Love, sex, and God

by
24 May 2019

Vicky Walker tells Madeleine Davies about what was revealed when people told her their ‘real life love’ stories

ALAMY

WHEN responses to Vicky Walker’s Real Life Love survey started arriving, it was the quantity rather than the content that surprised her.

The amount of people who had a lot to say surprised me,” she says. “I thought maybe a couple of hundred of people would want to say a little bit about what had happened in their lives; that many responded within the first weekend.”

A book that she thought might take six months to write ballooned into a three-year project, published this month as Relatable: Exploring God, love and connection in the age of choice. While the book draws on the work of historians, sociologists, scientists, and theologians, it is the stories gathered through the survey which stand out for their candour.

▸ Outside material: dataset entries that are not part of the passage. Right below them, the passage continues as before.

(* ===== verification/Run.v ===== *)
(** The booted system at work: the loop of [main], the two kernel threads and
    the first process of kernel/main.c under the timer, interrupt by
    interrupt.  An interrupt is taken through the descriptor table, which the
    processor reads in the address space it happens to be in. *)
From S2P Require Import Prelude ByteMem CString Bitmap Paging Memory MemInit MemProps Interrupt.
From S2P Require Import DList Sched SchedProps Sync Uncontended Tss Loader Timer Process Spaces Thread.
From S2P Require Import ThreadProps ThreadInit UserMem IntrStack Ioqueue Keyboard Screen Console ConsoleProps.
From S2P Require Import Print Enter Boot BootProps.

(** * Data *)

(** Program points beyond those of the console. *)
Inductive rpoint :=
| OfCon (f : con_point)
| MainLoop                            (* [while(1);] of [main] *)
| SwitchReturn                        (* the end of [switch_to] on a new stack *)
| KThread                             (* [kernel_thread], just entered *)
| CallFunction (function func_arg : Z)  (* ... its call *)
| LoopA                               (* [while(1)] of [k_thread_a] *)
| LoopB
| InProcess (filename : Z).           (* [start_process]: Enter.v goes on from here *)

Record run_state := RunState {
  r_con : con_state;
  r_conts : gmap Z (list rpoint);
  r_ticks : nat;                      (* timer interrupts so far *)
}.

(** * Operations *)

Section run.
Context `{Symbols, ThreadSyms, ConSyms, BootSyms}.

Definition on_ker (s : con_state) (f : kernel → kernel) : con_state := set_con_ker s (f (con_ker s)).
(* ===== verification/Typed.v ===== *)
(** The ranges of the kernel's counters.  No thread ever has more of its time
    slice left than its priority grants, so the unsigned decrement of the timer
    interrupt never wraps around; every semaphore is 0 or 1; and no field of a
    kernel object leaves the C type it is declared with. *)
From S2P Require Import Prelude ByteMem CString Bitmap Paging Memory MemInit MemProps Interrupt.
From S2P Require Import DList Sched SchedProps Sync Uncontended Tss Loader Timer Process Spaces Thread.
From S2P Require Import ThreadProps ThreadInit UserMem IntrStack Ioqueue Keyboard Screen Console ConsoleProps.
From S2P Require Import Enter Boot BootProps Run.

(** * Types *)

(** [z] is a value of the unsigned type of [w] bits. *)
Definition has_width (w z : Z) : Prop := 0 ≤ z < 2 ^ w.

(** The integers of [struct task_struct] (thread/thread.h). *)
Record task_typed (T : task_struct) : Prop := {
  ty_pid : has_width 16 (pid T);
  ty_name : length (name T) = 16%nat ∧ Forall (has_width 8) (name T);
  ty_priority : has_width 8 (priority T);
  ty_ticks : 0 ≤ ticks T ≤ priority T;    (* the slice starts at the priority *)
  ty_elapsed : has_width 32 (elapsed_ticks T);
}.

(** Those of [struct semaphore] and [struct lock] (thread/sync.h) and [ticks]
    of device/timer.c as well. *)
Record typed (K : kernel) : Prop := {
  ty_tasks : map_Forall (λ _, task_typed) (k_tasks K);
  ty_semas : map_Forall (λ _ v, 0 ≤ v ≤ 1) (k_semas K);
  ty_locks : map_Forall (λ _ l, has_width 32 (holder_repeat_nr l)) (k_locks K);
  ty_kticks : has_width 32 (k_ticks K);
}.
(** X12. On a frame that was loaded and then filtered by a year range,
    the two figures of the executive summary are returned whenever the
    range keeps at least one film; when it keeps none, [peak_year] raises
    [ValueError] and [genre_leader] raises [IndexError]. *)
Theorem summary_defined_iff_selection_nonempty
    (to_numeric : option string -> option Z) (csv : list csv_row) (range : Z * Z) :
  (df_filtered range (load_and_clean_data to_numeric csv) <> [] ->
   (exists p, peak_year (df_filtered range (load_and_clean_data to_numeric csv)) = Ok p) /\
   (exists g, genre_leader (df_filtered range (load_and_clean_data to_numeric csv)) = Ok g)) /\
  (df_filtered range (load_and_clean_data to_numeric csv) = [] ->
   peak_year (df_filtered range (load_and_clean_data to_numeric csv)) = Raise ValueError /\
   genre_leader (df_filtered range (load_and_clean_data to_numeric csv)) = Raise IndexError).
Proof.
  set (dff := df_filtered range (load_and_clean_data to_numeric csv)).
  split.
  - intros Hne. destruct dff as [|r rest] eqn:E; [congruence|].
    assert (Hr : In r dff) by (rewrite E; now left).
    unfold dff in Hr. apply df_filtered_In in Hr as [Hload Hyear].
    rewrite <- E. split.
    + unfold peak_year. rewrite yearly_counts_reset_index.
      destruct (peak_of_count_table (groupby_size (col year dff)))
        as (y & c & Ep & _).
      * intros Hnil. pose proof (proj1 (year_groups_empty_iff dff) Hnil) as Hnone.
        apply Hyear, Hnone. rewrite E. now left.
      * apply groupby_size_ascending.
      * rewrite Ep. eauto.
    + rewrite genre_leader_first_row.
      destruct (rows_of (genre_table dff)) as [|p t] eqn:Et; [|eauto].
      exfalso. pose proof (loaded_rows_name_a_genre _ _ _ Hload) as Hg.
      unfold genres_named in Hg.
      destruct (genre_list r) as [[|a l]|] eqn:El; simpl in Hg; try lia.
      assert (Hpos : (0 < genre_mentions a dff)%nat).
      { apply (genre_mentions_positive dff r (a :: l)); auto.
        - rewrite E. now left.
        - now left. }
      assert (Hin : In (a, genre_mentions a dff) (rows_of (genre_table dff))).
      { apply genre_table_rows_spec. auto. }
      rewrite Et in Hin. contradiction.
  - intros ->. split; reflexivity.
Qed.

Lemma summary_defined_iff_selection_nonempty_witness :
  exists p g,
    peak_year
      (df_filtered (1900, 2100)
         (load_and_clean_data decimal_year
            [ {| csv_title := Some "Tiga Dara"; csv_year := Some "1956";
                 csv_runtime := Some "115 min"; csv_genre := None;
                 csv_rating := None |} ])) = Ok p /\
    genre_leader
      (df_filtered (1900, 2100)
         (load_and_clean_data decimal_year
            [ {| csv_title := Some "Tiga Dara"; csv_year := Some "1956";
                 csv_runtime := Some "115 min"; csv_genre := None;
                 csv_rating := None |} ])) = Ok g.
Proof.
  destruct (proj1 (summary_defined_iff_selection_nonempty decimal_year
    [ {| csv_title := Some "Tiga Dara"; csv_year := Some "1956";
         csv_runtime := Some "115 min"; csv_genre := None;
         csv_rating := None |} ] (1900, 2100)) ltac:(discriminate))
    as [[p Hp] [g Hg]].
  exists p, g. split; assumption.
Defined.

(** ** The genre table as a whole *)

Lemma list_sum_insert_sorted {R : Type} (by_col : R -> Z) (f : R -> nat)
    (x : R) (l : list R) :
  list_sum (map f (insert_sorted by_col x l)) = (f x + list_sum (map f l))%nat.
Proof.
  induction l as [|y t IH]; simpl; [reflexivity|].
  destruct (by_col x <=? by_col y); simpl; [reflexivity|].
  rewrite IH. lia.
Qed.

Lemma list_sum_stable_sort {R : Type} (by_col : R -> Z) (f : R -> nat)
    (l : list R) :
  list_sum (map f (stable_sort by_col l)) = list_sum (map f l).
Proof.
  induction l as [|x t IH]; simpl; [reflexivity|].
  now rewrite list_sum_insert_sorted, IH.
Qed.
(** ** The actions applied, replayed and recorded *)

Lemma env_actions_app tr1 tr2 :
  env_actions (tr1 ++ tr2) = env_actions tr1 ++ env_actions tr2.
Proof. apply omap_app. Qed.
Lemma env_results_app tr1 tr2 :
  env_results (tr1 ++ tr2) = env_results tr1 ++ env_results tr2.
Proof. apply omap_app. Qed.
Lemma selected_actions_app tr1 tr2 :
  selected_actions (tr1 ++ tr2) = selected_actions tr1 ++ selected_actions tr2.
Proof. apply omap_app. Qed.
Lemma noises_app tr1 tr2 : noises (tr1 ++ tr2) = noises tr1 ++ noises tr2.
Proof. apply omap_app. Qed.
Lemma replay_adds_app tr1 tr2 :
  replay_adds (tr1 ++ tr2) = replay_adds tr1 ++ replay_adds tr2.
Proof. apply omap_app. Qed.
Lemma replay_actions_app tr1 tr2 :
  replay_actions (tr1 ++ tr2) = replay_actions tr1 ++ replay_actions tr2.
Proof. apply omap_app. Qed.
Lemma original_obs_app tr1 tr2 :
  original_obs (tr1 ++ tr2) = original_obs tr1 ++ original_obs tr2.
Proof. apply omap_app. Qed.
Lemma original_rewards_app tr1 tr2 :
  original_rewards (tr1 ++ tr2) = original_rewards tr1 ++ original_rewards tr2.
Proof. apply omap_app. Qed.
Lemma callback_returns_app tr1 tr2 :
  callback_returns (tr1 ++ tr2) = callback_returns tr1 ++ callback_returns tr2.
Proof. apply omap_app. Qed.

Ltac trace_app :=
  rewrite ?env_actions_app, ?env_results_app, ?selected_actions_app,
    ?noises_app, ?replay_adds_app, ?replay_actions_app, ?original_obs_app,
    ?original_rewards_app, ?callback_returns_app.

Lemma applied_actions_app hp args evs new :
  (has_action_noise args = true ->
   length (selected_actions evs) = length (noises evs)) ->
  applied_actions hp args (evs ++ new)
  = applied_actions hp args evs ++ applied_actions hp args new.
Proof.
  intros Hlen. unfold applied_actions.
  rewrite selected_actions_app, noises_app.
  destruct (has_action_noise args).
  - apply zip_with_app, Hlen. reflexivity.
  - apply map_app.
Qed.
(** C2 (fails on the code): two goroutines park the bicycles BC1 and BC2
    in a reachable state and their repository calls alternate as in C5:
    both are given the spot 0-0-0, which ends up naming BC2.  For
    [IsVehicleParked] and [SearchVehicle] BC1 is then parked at that spot,
    yet [Unpark] of BC1 from it fails with [ErrVehicleNotAtSpot]; it still
    fails after BC2 has left the spot, and [Park] for BC1 is rejected with
    [ErrVehicleAlreadyParked] all the while. *)
Theorem unpark_fails_after_overlapping_parks :
  reachable lot ∧
  Concurrent.runSchedule [false; true; false; true; false; true]
    (Concurrent.AtStart "Bicycle" "BC1", Concurrent.AtStart "Bicycle" "BC2",
     lot)
  = (Concurrent.Returned (Ok "0-0-0"), Concurrent.Returned (Ok "0-0-0"),
     lotRaced) ∧
  Repository.IsVehicleParked lotRaced "BC1" = (true, "0-0-0") ∧
  Parking.SearchVehicle lotRaced "BC1" = Ok ("0-0-0", true) ∧
  Parking.Unpark "0-0-0" "BC1" lotRaced =
    (lotRaced, Err (ErrVehicleNotAtSpot ++ ": BC1 at spot 0-0-0")) ∧
  snd (Parking.Unpark "0-0-0" "BC2" lotRaced) = Ok tt ∧
  snd (Parking.Unpark "0-0-0" "BC1"
         (fst (Parking.Unpark "0-0-0" "BC2" lotRaced))) =
    Err (ErrVehicleNotAtSpot ++ ": BC1 at spot 0-0-0") ∧
  snd (Parking.Park "Bicycle" "BC1"
         (fst (Parking.Unpark "0-0-0" "BC2" lotRaced))) =
    Err (ErrVehicleAlreadyParked ++ ": BC1 at spot 0-0-0").
Proof.
  split; [apply lot_reachable|]. split_and!; vm_compute; reflexivity.
Qed.

Lemma lotRaced_not_occupied_by_BC1 f row col :
  ¬ occupiedBy lotRaced f row col "BC1".
Proof.
  intros (Hval & spot & Hspot & _ & Hnum).
  apply isValidLocation_spec in Hval.
  change (floors lotRaced) with 1 in Hval.
  change (rows lotRaced) with 1 in Hval.
  change (columns lotRaced) with 2 in Hval.
  assert (f = 0) as -> by lia. assert (row = 0) as -> by lia.
  assert (col = 0 ∨ col = 1) as [-> | ->] by lia;
    vm_compute in Hspot; injection Hspot as <-; discriminate.
Qed.

(** C9 (fails on the code): in the state that the two overlapping [Park]
    calls of C2 leave, BC1 and BC2 are both mapped to the identifier of
    the spot (0,0,0); the spot is occupied by BC2, and BC1, though in the
    map, occupies no spot: the map of current spots does not agree with
    the grid. *)
Theorem current_map_disagrees_after_overlapping_parks :
  reachable lot ∧
  Concurrent.runSchedule [false; true; false; true; false; true]
    (Concurrent.AtStart "Bicycle" "BC1", Concurrent.AtStart "Bicycle" "BC2",
     lot)
  = (Concurrent.Returned (Ok "0-0-0"), Concurrent.Returned (Ok "0-0-0"),
     lotRaced) ∧
  vehicleMap lotRaced !! "BC1" = Some "0-0-0" ∧
  vehicleMap lotRaced !! "BC2" = Some "0-0-0" ∧
  "0-0-0" = Fmt.Sprintf_d_d_d 0 0 0 ∧
  occupiedBy lotRaced 0 0 0 "BC2" ∧
  (∀ f row col, ¬ occupiedBy lotRaced f row col "BC1") ∧
  ¬ currentOK lotRaced.
Proof.
  split; [apply lot_reachable|]. split_and!; try (vm_compute; reflexivity).
  - split; [vm_compute; reflexivity|]. eexists.
    split_and!; vm_compute; reflexivity.
  - apply lotRaced_not_occupied_by_BC1.
  - intros Hcur.
    assert (vehicleMap lotRaced !! "BC1" = Some "0-0-0") as Hm
      by (vm_compute; reflexivity).
    apply Hcur in Hm as (f & row & col & _ & Hocc).
    by apply (lotRaced_not_occupied_by_BC1 f row col).
Qed.

(** ** Parsing spot identifiers *)

Lemma matchesSpotIDPattern_digits d1 d2 d3 :
  isDecimal d1 = true → isDecimal d2 = true → isDecimal d3 = true →
  matchesSpotIDPattern (d1 ++ "-" ++ d2 ++ "-" ++ d3) = true.
Proof.
  intros H1 H2 H3. unfold matchesSpotIDPattern.
  destruct d1 as [|c1 d1]; [done|]. destruct d2 as [|c2 d2]; [done|].
  destruct d3 as [|c3 d3]; [done|]. cbn [isDecimal] in *.
  rewrite (acceptAll_digits (String c1 d1)) by done.
  change ("-" ++ ?x) with (String "-" x). cbv iota beta.
  rewrite (acceptAll_digits (String c2 d2)) by done. cbv iota beta.
  change ("-" ++ ?x) with (String "-" x). cbv iota beta.
  rewrite (acceptAll_digits_end (String c3 d3)) by done. done.
Qed.

(** C6 as stated fails, in three ways: text after the third number is
    ignored, so a string that is not of the pattern floor-row-column is
    accepted; so is one with blanks and signs before the numbers; and a
    string of the pattern whose first number does not fit Go's [int] is
    rejected as malformed. *)
Lemma parseSpotID_is_not_strict :
  (matchesSpotIDPattern "0-0-1xyz" = false ∧
   parseSpotID lot "0-0-1xyz" = Ok (0, 0, 1)) ∧
  (matchesSpotIDPattern " +0- 0-  +1" = false ∧
   parseSpotID lot " +0- 0-  +1" = Ok (0, 0, 1)) ∧
  (matchesSpotIDPattern "9223372036854775808-0-0" = true ∧
   parseSpotID lot "9223372036854775808-0-0" = Err ErrInvalidSpotID).
Proof. split_and!; vm_compute; reflexivity. Qed.

(** C6, amended: [parseSpotID] fails with [ErrInvalidSpotID] exactly when
    the string does not begin with three integers joined by ['-'] (an
    integer being any blanks, an optional sign and the whole run of decimal
    digits that follows, with a value that fits Go's [int]); when it does,
    [parseSpotID] fails with [ErrInvalidLocation] if the three values are
    out of bounds and returns them otherwise.  In particular three
    non-empty runs of digits joined by ['-'] are read as their three
    numbers when each is below 2^63, and rejected with [ErrInvalidSpotID]
    when one is not; and all this is so whatever text follows the third
    number. *)
Theorem parseSpotID_scans_three_integers r s :
  (parseSpotID r s = Err ErrInvalidSpotID ↔
   ∀ a b c, ¬ beginsWithSpotID s a b c) ∧
  (∀ a b c, beginsWithSpotID s a b c →
     parseSpotID r s =
       if isValidLocation r a b c then Ok (a, b, c)
       else Err ErrInvalidLocation) ∧
  (∀ d1 d2 d3 rest,
     isDecimal d1 = true → isDecimal d2 = true → isDecimal d3 = true →
     noDigitAhead rest = true →
     s = d1 ++ "-" ++ d2 ++ "-" ++ d3 ++ rest →
     matchesSpotIDPattern (d1 ++ "-" ++ d2 ++ "-" ++ d3) = true ∧
     if (digitsValue d1 <? 2 ^ 63) && (digitsValue d2 <? 2 ^ 63)
        && (digitsValue d3 <? 2 ^ 63)
     then beginsWithSpotID s (digitsValue d1) (digitsValue d2) (digitsValue d3)
     else parseSpotID r s = Err ErrInvalidSpotID).
Proof.
  split_and!.
  - unfold parseSpotID.
    destruct (Fmt.Sscanf_d_d_d s) as [[[a b] c]|] eqn:Hscan.
    + split.
      * by destruct (isValidLocation r a b c).
      * intros Hno. apply Sscanf_spec in Hscan. by destruct (Hno a b c).
    + split; [|done]. intros _ a b c Hb. apply Sscanf_spec in Hb. congruence.
  - intros a b c Hb. apply Sscanf_spec in Hb. unfold parseSpotID.
    rewrite Hb. by destruct (isValidLocation r a b c).
  - intros d1 d2 d3 rest H1 H2 H3 Hrest ->.
    split; [by apply matchesSpotIDPattern_digits|].
    assert (Fmt.Sscanf_d_d_d (d1 ++ "-" ++ d2 ++ "-" ++ d3 ++ rest) =
            if (digitsValue d1 <? 2 ^ 63) && (digitsValue d2 <? 2 ^ 63)
               && (digitsValue d3 <? 2 ^ 63)
            then Some (digitsValue d1, digitsValue d2, digitsValue d3)
            else None) as Hscan.
    { unfold Fmt.Sscanf_d_d_d. rewrite (scanInt_decimal d1) by done.
      destruct (digitsValue d1 <? 2 ^ 63); [|done].
      cbn [mbind option_bind andb]. rewrite literal_dash.
      cbn [mbind option_bind]. rewrite (scanInt_decimal d2) by done.
      destruct (digitsValue d2 <? 2 ^ 63); [|done].
      cbn [mbind option_bind andb]. rewrite literal_dash.
      cbn [mbind option_bind]. rewrite (scanInt_decimal d3) by done.
      by destruct (digitsValue d3 <? 2 ^ 63). }
    destruct (_ && _).
    + by apply Sscanf_spec.
    + unfold parseSpotID. by rewrite Hscan.
Qed.

Lemma parseSpotID_scans_three_integers_witness :
  parseSpotID lot " +0- 00-  +1xyz" =
    (if isValidLocation lot 0 0 1 then Ok (0, 0, 1)
     else Err ErrInvalidLocation) ∧
  matchesSpotIDPattern ("0" ++ "-" ++ "00" ++ "-" ++ "1") = true ∧
  beginsWithSpotID ("0" ++ "-" ++ "00" ++ "-" ++ "1" ++ "xyz")
    (digitsValue "0") (digitsValue "00") (digitsValue "1").
Proof.
  split.
  - apply (parseSpotID_scans_three_integers lot " +0- 00-  +1xyz").
    exists " +0", " 00", "  +1", "xyz". split; [reflexivity|].
    assert (∀ sp, blanks sp → blanks (" " ++ sp)) as Hblank.
    { intros sp Hsp. apply (blanks_cons [0x20] sp); [|done].
      unfold blankCodes. rewrite !elem_of_cons. tauto. }
    split_and!; [| | |reflexivity].
    + exists " ", "+", "0". split_and!; try reflexivity; try done.
      * apply (Hblank ""), blanks_nil.
      * unfold signs. rewrite !elem_of_cons. tauto.
    + exists " ", "", "00". split_and!; try reflexivity; try done.
      * apply (Hblank ""), blanks_nil.
      * unfold signs. rewrite !elem_of_cons. tauto.
    + exists "  ", "+", "1". split_and!; try reflexivity; try done.
      * apply (Hblank " "), (Hblank ""), blanks_nil.
      * unfold signs. rewrite !elem_of_cons. tauto.
  - exact (proj2 (proj2 (parseSpotID_scans_three_integers lot
                           ("0" ++ "-" ++ "00" ++ "-" ++ "1" ++ "xyz")))
             "0" "00" "1" "xyz" eq_refl eq_refl eq_refl eq_refl eq_refl).
Defined.

End Claims.

(** * Further properties of the program *)

(** ** Identifiers of arbitrary coordinates *)

Section Identifiers.
Import Fmt Errors.

Lemma formatInt_neg p : formatInt (Z.neg p) = String "-" (formatInt (Z.pos p)).
Proof. reflexivity. Qed.

Lemma scanInt_formatInt n rest :
  isInt n → noDigitAhead rest = true →
  scanInt (formatInt n ++ rest) = Some (n, rest).
Proof.
  intros Hn Hrest. unfold isInt in Hn. destruct (Z.le_gt_cases 0 n) as [Hpos|Hneg].
  - destruct (formatInt_decimal n Hpos) as [Hdec Hval].
    rewrite scanInt_digits by (try done; lia). by rewrite Hval.
  - destruct n as [|p|p]; [lia|lia|].
    destruct (formatInt_decimal (Z.pos p)) as [Hdec Hval]; [lia|].
    rewrite formatInt_neg. set (ds := formatInt (Z.pos p)) in *.
    step_append. unfold scanInt.
    change (SkipSpace (String "-" (ds ++ rest)))
      with (Some (String "-" (ds ++ rest))).
    cbn [mbind option_bind].
    change (accept sign (String "-" (ds ++ rest))) with ("-", ds ++ rest).
    destruct ds as [|c ds]; [done|]. cbn [isDecimal] in Hdec.
    rewrite (acceptAll_digits (String c ds) rest Hdec Hrest).
    change ("-" ++ String c ds) with (String "-" (String c ds)).
    destruct (uint_of_digits _ Hdec) as [d Hd].
    unfold digitsValue in Hval. rewrite Hd in Hval.
    assert (ParseInt (String "-" (String c ds))
            = if 2 ^ 63 <? Z.of_uint d then None else Some (- Z.of_uint d))
      as ->.
    { unfold ParseInt. cbn [NilZero.uint_of_string]. by rewrite Hd. }
    rewrite Hval. destruct (Z.ltb_spec (2 ^ 63) (Z.pos p)); [lia|done].
Qed.

(** Scanning what [%d-%d-%d] printed gives the three numbers back, for
    every triple of Go integers, negative ones included. *)
Lemma Sscanf_Sprintf_int a b c rest :
  isInt a → isInt b → isInt c → noDigitAhead rest = true →
  Sscanf_d_d_d (Sprintf_d_d_d a b c ++ rest) = Some (a, b, c).
Proof.
  intros Ha Hb Hc Hrest. unfold Sprintf_d_d_d, Sscanf_d_d_d.
  rewrite !append_assoc.
  rewrite (scanInt_formatInt a) by done. step_append.
  cbn [mbind option_bind literal].
  change (Ascii.eqb "-" "-") with true. cbn [mbind option_bind].
  rewrite (scanInt_formatInt b) by done. step_append.
  cbn [mbind option_bind literal].
  change (Ascii.eqb "-" "-") with true. cbn [mbind option_bind].
  rewrite (scanInt_formatInt c) by done. done.
Qed.
(** * GunboundWC avatar editor: the DAT record codec, verified

    A shallow embedding of [dat_avatar_gui_v1.3.py]: the byte helpers, the two
    record layouts, [DATModel] (size detection, parsing, saving, the two SQL
    exports) and the two edit paths of the editor window, followed by the
    properties proved about them.

    Conventions of the embedding.
    - A [bytes]/[bytearray] object is a [list byte]; Python's [int] is [Z].
    - A Python [str] is the list of its code points ([pystr]).
    - A function that can raise returns a [result]; [try/except] is a match
      on it.
    - [print] calls only produce diagnostics and are left out. *)

From Stdlib Require Import ZArith Lia List Ascii String SpecFloat.
From Stdlib Require Import Strings.Byte DecimalString.
From stdpp Require Import gmap strings list.

Local Open Scope Z_scope.

(** ** Exceptions and results *)

Inductive exn : Set :=
| IndexError | StructError | TypeError | ValueError | OverflowError
| ZeroDivisionError | RuntimeError | PermissionError | OSError.

Inductive result (A : Type) : Type :=
| Ok (a : A)
| Raise (e : exn).
Arguments Ok {A} a.
Arguments Raise {A} e.

#[global] Instance result_ret : MRet result := fun A a => Ok a.

#[global] Instance result_bind : MBind result := fun A B k r =>
  match r with
  | Ok a => k a
  | Raise e => Raise e
  end.

Definition is_ok {A : Type} (r : result A) : bool :=
  match r with Ok _ => true | Raise _ => false end.

(** ** Byte sequences with Python's indexing rules *)

Abbreviation bytes := (list byte) (only parsing).

Definition len {A : Type} (l : list A) : Z := Z.of_nat (length l).

Definition byte_to_Z (b : byte) : Z := Z.of_N (Byte.to_N b).

(** The byte with value [z]; callers pass [0 <= z < 256]. *)
Definition byte_of_Z (z : Z) : byte :=
  match Byte.of_N (Z.to_N z) with
  | Some b => b
  | None => x00
  end.

(** [b[i]] for an integer subscript: a negative [i] counts from the end. *)
Definition py_index (n i : Z) : option nat :=
  if i <? 0 then
    if i + n <? 0 then None else Some (Z.to_nat (i + n))
  else if i <? n then Some (Z.to_nat i) else None.

(** The bounds of [b[start:stop]]: each end is shifted by the length when
    negative and clamped to the sequence. *)
Definition slice_end (n i : Z) : nat :=
  Z.to_nat (if i <? 0 then Z.max 0 (i + n) else Z.min i n).

Definition get_slice {A : Type} (l : list A) (start stop : Z) : list A :=
  let lo := slice_end (len l) start in
  let hi := slice_end (len l) stop in
  take (hi - lo)%nat (drop lo l).

(** [l[start:stop] = x] on a bytearray: the slice is replaced by [x], whatever
    the length of [x] is. *)
Definition set_slice {A : Type} (l : list A) (start stop : Z) (x : list A)
  : list A :=
  let lo := slice_end (len l) start in
  let hi := Nat.max lo (slice_end (len l) stop) in
  take lo l ++ x ++ drop hi l.

(** [b'\x00' * n] *)
Definition zeros (n : Z) : bytes := replicate (Z.to_nat n) x00.

(** ** [struct] with the formats ["<I"] and ["<i"] *)

Definition le_decode (bs : bytes) : Z :=
  foldr (fun b acc => byte_to_Z b + 256 * acc) 0 bs.

Definition le_encode4 (v : Z) : bytes :=
  [ byte_of_Z (Z.land v 255);
    byte_of_Z (Z.land (Z.shiftr v 8) 255);
    byte_of_Z (Z.land (Z.shiftr v 16) 255);
    byte_of_Z (Z.land (Z.shiftr v 24) 255) ].

(** Where a 4-byte item at [off] lies in a buffer of [n] bytes, following
    [unpack_from] and [pack_into]: a negative offset counts from the end and
    must leave room for the item. *)
Definition struct_offset (n off : Z) : result nat :=
  if off <? 0 then
    if 0 <? off + 4 then Raise StructError
    else if off + n <? 0 then Raise StructError
    else Ok (Z.to_nat (off + n))
  else if n - off <? 4 then Raise StructError
  else Ok (Z.to_nat off).

Definition unpack_from4 (b : bytes) (off : Z) : result bytes :=
  i ← struct_offset (len b) off;
  Ok (take 4 (drop i b)).

(** [pack_into] checks the offset first and packs the value after that;
    [item] is the packed value, or the error packing it raises. *)
Definition pack_into4 (barr : bytes) (off : Z) (item : result bytes)
  : result bytes :=
  i ← struct_offset (len barr) off;
  bs ← item;
  Ok (take i barr ++ bs ++ drop (i + 4) barr).

Definition pack_I (v : Z) : result bytes :=
  if (0 <=? v) && (v <? 2 ^ 32) then Ok (le_encode4 v) else Raise StructError.

Definition pack_i (v : Z) : result bytes :=
  if (- 2 ^ 31 <=? v) && (v <? 2 ^ 31) then Ok (le_encode4 v)
  else Raise StructError.

Definition unpack_I (bs : bytes) : Z := le_decode bs.

Definition unpack_i (bs : bytes) : Z :=
  let u := le_decode bs in
  if u <? 2 ^ 31 then u else u - 2 ^ 32.

(** ** Helpers for endianness and bytes *)

Definition read_u32_le (b : bytes) (off : Z) : result Z :=
  bs ← unpack_from4 b off;
  Ok (unpack_I bs).

Definition write_u32_le (barr : bytes) (off : Z) (val : Z) : result bytes :=
  pack_into4 barr off (pack_I val).

Definition read_i32_le (b : bytes) (off : Z) : result Z :=
  bs ← unpack_from4 b off;
  Ok (unpack_i bs).

Definition write_i32_le (barr : bytes) (off : Z) (val : Z) : result bytes :=
  pack_into4 barr off (pack_i val).

Definition read_u8 (b : bytes) (off : Z) : result Z :=
  match py_index (len b) off with
  | Some i =>
      match b !! i with
      | Some x => Ok (byte_to_Z x)
      | None => Raise IndexError
      end
  | None => Raise IndexError
  end.

Definition write_u8 (barr : bytes) (off : Z) (val : Z) : result bytes :=
  match py_index (len barr) off with
  | Some i => Ok (<[i := byte_of_Z (Z.land val 255)]> barr)
  | None => Raise IndexError
  end.

(** ** Python strings and UTF-8 *)

(** A [str] is the list of its code points. *)
Abbreviation pystr := (list Z) (only parsing).

(** A source literal (ASCII) as a [str]. *)
Definition lit (s : string) : pystr :=
  map (fun a => Z.of_nat (nat_of_ascii a)) (list_ascii_of_string s).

The survey was not designed as an academic exercise, “more as a story-gathering exercise, and place for people to share and vent if necessary”, she explains. About three-quarters of respondents were Christian (with “Just Christian” being by far the most popular response); about 40 per cent were married; and about 80 per cent were aged between their early twenties and late forties. Most (71 per cent) were women, and 90 per cent identified as white.

There were 1447 respondents. “I felt betrayed by Christian culture,” one wrote. “I was completely unequipped to deal with a relationship in a physical sense once I started one.”

Another described feeling “like my life was worthless for two years after I lost my virginity”. There are accounts of loneliness, sexual frustration, and regret. But there are positive reflections, too: “I think it’s important to say for balance that abstinence before marriage doesn’t necessarily make for unhealthy body image or bad sex after marriage,” one correspondent wrote.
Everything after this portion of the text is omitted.